Dopo due anni di assenza, il Tre Fiori è ripartito da dove aveva lasciato. Dalla trionfale campagna di Andy Selva – con un passaggio del turno e tre risultati utili in quattro partite – all'esordio perfetto di Danilo Girolomoni: la Conference League continua a regalare gioie ai gialloblu che con l'1-0 sul Pyunik andranno in Armenia con due risultati su tre a disposizione. A Erevan basterà un pari per conquistare la terza qualificazione europea della storia del Tre Fiori, mentre un ko di misura la manderebbe ai supplementari.
Non sarà comunque semplice, perché al netto della sconfitta e di un secondo tempo incolore il Pyunik si è dimostrato, come prevedibile, qualitativamente superiore. Quando sono riusciti a prendere campo, ossia in avvio o nell'eterno recupero, i rossi hanno creato occasioni in serie, peccando però in precisione e sbattendo su Nardi e i legni. Sintesi perfetta di pregi e difetti del Pyunik, l'attaccante nigeriano Otubanjo, argento Mondiale U17 nel 2009: tanti strappi, tante palle gol create ma anche tante opportunità scialacquate, tra tiri fuori dallo specchio e reti mangiate a tu per tu col portiere.
Non che il Tre Fiori non abbia avuto i suoi meriti: di fronte a un avversario più forte, i gialloblu si sono compattati, hanno ingolfato le vie centrali e ci hanno messo concentrazione e determinazione. Emersi in particolar modo nella ripresa, nella quale il Pyunik ha impiegato 40' prima di costruire una palla gol. Difesa attenta – brava a intercettare quasi ogni pallone messo in mezzo – centrocampisti e attaccanti preziosi anche in copertura: una grande prova corale di una squadra che, credendoci e volendolo, ha fatto sua la vittoria.

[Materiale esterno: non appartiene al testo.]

Definition parse_bucket (m : log) (release_log : log)
    (b : pystr * option pystr) : log :=
  parse_entries
    (parse_entries release_log (Some (fst b)) (snd b)
       (entries m (Some (fst b)) (snd b) false))
    (Some (fst b)) (snd b) (entries m (Some (fst b)) (snd b) true).

Definition replay (m : log) (release_log : log)
    (bs : list (pystr * option pystr)) : log :=
  fold_left (parse_bucket m) bs release_log.

(** The number of entries of one kind in the buckets of the tree. *)
Definition total (release_log : log) (unreported : bool) : nat :=
  sum_list
    (map (fun b : pystr * option pystr =>
            length (entries release_log (Some (fst b)) (snd b) unreported))
       tree_buckets).

(** What holds of a log built by the mutation alone, from no file. *)
Record built (m : log) : Prop := Built {
  built_no_none : rl_cats m !! None = None;
  built_in_tree :
    forall main_cat sub_cat u e,
      e ∈ entries m main_cat sub_cat u ->
      exists mc, main_cat = Some mc /\ (mc, sub_cat) ∈ tree_buckets;
  built_lines :
    forall main_cat sub_cat u e,
      e ∈ entries m main_cat sub_cat u -> line_ok u e;
  built_count :
    rl_count m = (Z.of_nat (total m false), Z.of_nat (total m true));
  built_rstates :
    forall rs l, rl_rstates m !! rs = Some l -> l = []
}.

(** The bucket is one of a list of buckets of the tree. *)
Definition in_buckets (k s : option pystr) (bs : list (pystr * option pystr))
  : bool :=
  match k with
  | Some mc => bool_decide ((mc, s) ∈ bs)
  | None => false
  end.

(** The counters agree with the buckets. *)
Definition counts_match (release_log : log) : Prop :=
  rl_count release_log
  = (Z.of_nat (total release_log false), Z.of_nat (total release_log true)).

(** The lines of the file of a built log, after its header. *)
Definition opening_block (count : Z * Z) : list pystr :=
  [IGNORE_START_LINE; total_line count; []; note_line; IGNORE_END_LINE; []].

Definition closing_block : list pystr :=
  [IGNORE_START_LINE; []; str "<hr/>"; []; IGNORE_END_LINE].

Definition section_lines (m : log) : list pystr :=
  concat (map (main_section m) BUGFIX_CATEGORIES).

Definition blank_if_empty (ls : list pystr) : list pystr :=
  match ls with
  | [] => [[]]
  | _ :: _ => ls
  end.

(** The log the parser starts the sections with. *)
Definition parsed_start (header : pystr) (rstates : gmap pystr (list pystr))
  : log :=
  {| rl_header := header; rl_count := (0, 0); rl_rstates := rstates;
     rl_cats := ∅ |}.

(** A commit whose message already carries the bug-report link. *)
Definition commit_linked : commit :=
  Commit (str "00112233445566") (str "dev") (str "Fix {{BugReport|5}} again").

Definition linked_log : log :=
  fst (add_entries sample_log [(commit_linked, (1, Some 2), Some (str "alpha"))]).

Definition sample_log3 : log := fst (add_entries sample_log sample_calls).

(** The log read back from the file written for [m]. *)
Definition read_back (m : log) : log :=
  release_log_init (Some (render m [[]])) (str "main") (str "2.79")
    (str "0123456789abcdef") (str "fedcba9876543210") (Some (str "alpha")) [[]].

(** ** Bug tokens *)

(** A string without a bug token: no ["T"] directly followed by a digit. *)
Definition hd_digit (s : pystr) : bool :=
  match s with
  | c :: _ => is_digit c
  | [] => false
  end.

Fixpoint no_token (s : pystr) : bool :=
  match s with
  | c :: t => negb (Ascii.eqb c "T" && hd_digit t) && no_token t
  | [] => true
  end.

Definition ends_T (s : pystr) : bool :=
  match last s with
  | Some c => Ascii.eqb c "T"
  | None => false
  end.

(** ** What a log holds *)

(** The sum of a measure over the values of a dictionary. *)
Definition map_sum {K : Type} `{Countable K} {A : Type} (g : A -> nat)
    (m : gmap K A) : nat :=
  map_fold (fun _ x n => (g x + n)%nat) 0%nat m.

(** The number of entries in the lists of one dictionary, and the number
    of entries of one kind (reported or unreported) in the whole log. *)
Definition bucket_size (d : bucket) : nat := map_sum (@length pystr) d.

Definition held (release_log : log) (unreported : bool) : nat :=
  map_sum
    (fun data : bucket * bucket =>
       bucket_size ((if unreported then snd else fst) data))
    (rl_cats release_log).

(** The two counters say how many entries the log holds. *)
Definition counted (release_log : log) : Prop :=
  rl_count release_log
  = (Z.of_nat (held release_log false), Z.of_nat (held release_log true)).

(** ** The messages of a release log: [release_log_extract_messages] *)

(** The loop over the lines of the file, with its two flags and the set
    it fills. *)
Fixpoint extract_loop (ignore header : bool) (messages : gset pystr)
    (ls : list pystr) : gset pystr :=
  match ls with
  | [] => messages
  | l :: ls' =>
      if contains l IGNORE_END_LINE then extract_loop false header messages ls'
      else if ignore || contains l IGNORE_START_LINE then
        extract_loop true header messages ls'
      else
        let l := strip l (str " " ++ nl) in
        if header && negb (startswith l (str "==")) then
          extract_loop ignore header messages ls'
        else if negb (startswith l (str "==")) && contains l (str "Fix ") then
          extract_loop ignore false ({[gen_commit_unprettify l]} ∪ messages) ls'
        else extract_loop ignore false messages ls'
  end.

(** [existing] is the content of the file at [path] when there is one. *)
Definition release_log_extract_messages (existing : option pystr)
  : gset pystr :=
  match existing with
  | None => ∅
  | Some text => extract_loop false true ∅ (file_lines text)
  end.

(** The first line of a file that is not in an ignore block, stripped as
    the loops strip it. *)
Fixpoint first_line (ignore : bool) (ls : list pystr) : option pystr :=
  match ls with
  | [] => None
  | l :: ls' =>
      if contains l IGNORE_END_LINE then first_line false ls'
      else if ignore || contains l IGNORE_START_LINE then first_line true ls'
      else Some (strip l (str " " ++ nl))
  end.

(** ** The commit filter: [match] of [main] *)

(** [str.lower()] on a code point below 256. *)
Definition py_lower (c : ascii) : ascii :=
  if in_range 65 90 c || (in_range 192 222 c && negb (code c =? 215)%N)
  then ascii_of_N (code c + 32)
  else c.

(** [s.split()]: the runs of [s] without white space; [word] is the run
    being read. *)
Fixpoint split_ws (s word : pystr) : list pystr :=
  match s with
  | [] => match word with
          | [] => []
          | _ :: _ => [word]
          end
  | c :: s' =>
      if is_space c then
        match word with
        | [] => split_ws s' []
        | _ :: _ => word :: split_ws s' []
        end
      else split_ws s' (word ++ [c])
  end.

(** [any(w for w in first_line.split() if w.lower().startswith(prefixes))];
    [any] looks for a word that is not empty. *)
Definition any_word (prefixes : list pystr) (first_line : pystr) : bool :=
  existsb (fun w : pystr => negb (bool_decide (w = [])))
    (List.filter (fun w => existsb (startswith (map py_lower w)) prefixes)
       (split_ws first_line [])).

(** The arguments of the command line that the filter reads; [None] is
    the value of an option that was not given. *)
Record args : Type := Args {
  filter_type : option pystr;
  arg_author : option pystr;
  filter_exclude_sha1_list : gset pystr;
  filter_exclude_releaselogs : gset pystr
}.

(** [not x] for an optional string. *)
Definition falsy (x : option pystr) : bool :=
  match x with
  | None | Some [] => true
  | Some (_ :: _) => false
  end.

(** What a call of the filter comes to: a Boolean, a failed [assert], or
    the [Exception] for a filter type that is not known. *)
Inductive verdict : Type :=
| Returns (b : bool)
| AssertionError
| UnknownFilterType.

(** The tests that follow the one on the filter type. *)
Definition match_rest (a : args) (c : commit) : verdict :=
  if negb (falsy (arg_author a))
     && negb (bool_decide (arg_author a = Some (author c)))
  then Returns false
  else if bool_decide (sha1 c ∈ filter_exclude_sha1_list a) then Returns false
  else if negb (bool_decide (filter_exclude_releaselogs a = ∅))
          && bool_decide
               (fst (gen_commit_message_pretty c) ∈ filter_exclude_releaselogs a)
  then Returns false
  else Returns true.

"Giocavamo in casa, lo volevamo, abbiamo lottato un anno intero per arrivare a questa partita - dice il centrocampista Luca Censoni - è stata una serata perfetta, la vittoria è arrivata, è quello che cercavamo. Devo fare complimenti a tutti, allo staff, ai dirigenti, siamo a metà dell'obiettivo. Come si dice abbiamo dato il 120%, è stata una serata perfetta sotto ogni punto di vista. Quando abbiamo cercato di fare la nostra fase offensiva potevamo fare sicuramente meglio, quindi su questa cosa sicuramente si lavorerà un po' di più".
Ora resta da completare l'opera nel ritorno, dove rispetto all'andata ci sarà qualche rinforzo: Moretti, reduce da un infortunio, è ancora in dubbio, mentre di sicuro rientra il nazionale sammarinese Sensoli, magari da affiancare già in partenza a Prandelli. Il bomber è stato uno dei migliori in campo, chiamato non a fare il punterone ma, piuttosto, a un lavoro di raccordo, da regista avanzato pronto a sponde e sportellate. E ci è riuscito bene, con la ciliegina del tocco di prima valso l'assist per Manfroni. A sua volta protagonista anche al di là del gol: le sortite di destra sue e di Benedettini hanno fatto da traino per le principali avanzate offensive di serata, soprattutto in un promo tempo complicato.